Stampidine is an experimental nucleoside reverse transcriptase inhibitor (NRTI) with anti-HIV activity.

It is a derivative of stavudine (d4T, brand name Zerit), and has been designed to avoid dependence on the rate limiting step of phosphorylation of stavudine to stavudine monophosphate. This is governed by the supply of thymidine kinase that is available, and stavudine is poorly phosphorylated to its monophosphate form in thymidine kinase-deficient cells.

== Preclinical pharmacology ==
Stampidine exhibited:
- subnanomolar to low nanomolar in vitro antiretroviral potency against genotypically and phenotypically NRTI-resistant primary clinical HIV isolates, non-nucleoside reverse transcriptase inhibitor (NNRTI)-resistant HIV-1 isolates, clinical non-B subtype HIV-1 isolates (subtypes A, C, F, and G) originating from South America, Asia, and sub-Saharan Africa with resistance to stavudine, adefovir and tenofovir, as well as recombinant HIV clones containing common patterns of RT mutations responsible for NRTI resistance such as multiple TAMs plus M184V, multiple TAMs plus T69 insertion, and Q151 complex,
- favorable safety profile in mice, rats, dogs, and cats, and
- promising prophylactic in vivo antiretroviral activity in Hu-PBL-SCID mice as well as therapeutic anti-retroviral activity in FIV-infected domestic cats.
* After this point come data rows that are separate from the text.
Inductive irq_event :=
| IrqRequest (thread_fn alloc : bool) | IrqFree | IrqFreeEnd | IrqTrigger (ret : Z) | IrqSetResume (cb : bool)
| IrqDispatch | IrqReturn.
Definition irq_exec (e : irq_event) (i : irq) : option (option irq) :=
  match e, g_irq_thread_call i with
  | IrqRequest f a, _ => Some (Some (rtw88_devm_request_threaded_irq f a i))
  | IrqFree, _ => if freeing i then None else Some (Some (rtw88_devm_free_irq i))
  | IrqFreeEnd, Some c =>
      if freeing i then match running c with NoCallout => Some (rtw88_devm_free_irq_end i) | _ => None end else None
  | IrqTrigger r, _ => Some (Some (rtw88_trigger_interrupt r i))
  | IrqSetResume cb, _ => Some (Some (rtw88_set_tx_resume_cb cb i))
  | IrqDispatch, Some c =>
      match pending c, running c with
      | true, NoCallout => Some (Some (rtw88_irq_thread_wrapper (i <| g_irq_thread_call := Some (mk_call false InFunction) |>)))
      | _, _ => None
      end
  | IrqReturn, Some c =>
      match running c with NoCallout => None | _ => Some (Some (i <| g_irq_thread_call := Some (c <| running := NoCallout |>) |>)) end
  | _, None => None
  end.
(** The driver requests the interrupt again only after it is freed. *)
Definition irq_calm (e : irq_event) (i : irq) : Prop :=
  match e with IrqRequest _ _ | IrqFree => freeing i = false | _ => True end.
Inductive irq_reachable : irq -> Prop :=
| irq_reach_start : irq_reachable irq_start
| irq_reach_step i e i' : irq_reachable i -> irq_calm e i -> irq_exec e i = Some (Some i') -> irq_reachable i'.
Stampidine epigenetically modulates the host transcriptome in a unique manner, silences expression of a distinct set of genes encoding transcription factors and signal transduction molecules, and prevents HIV infection from distorting and disrupting key cellular transcriptional networks. At nanomolar concentrations that are 4-logs lower than those achieved at its non-toxic dose levels in mice, rats, cats, and dogs, stampidine switched off genes for several HDFs that are required for HIV replication in T-cells. Notably, stampidine reversed the effects of HIV exposure on the host transcriptome regardless of NRTI-sensitivity or RT mutations of the HIV isolate used and inhibited the replication of 17 NRTI-resistant HIV-1 strains, including recombinant HIV clones containing common patterns of RT mutations responsible for NRTI resistance, in human peripheral blood mononuclear cells (PBMC) with subnanomolar-nanomolar IC_{50} values.

Unlike available antiretroviral agents that disrupt a specific step in the life cycle of HIV, stampidine has the potential to abrogate all steps in the life cycle of HIV.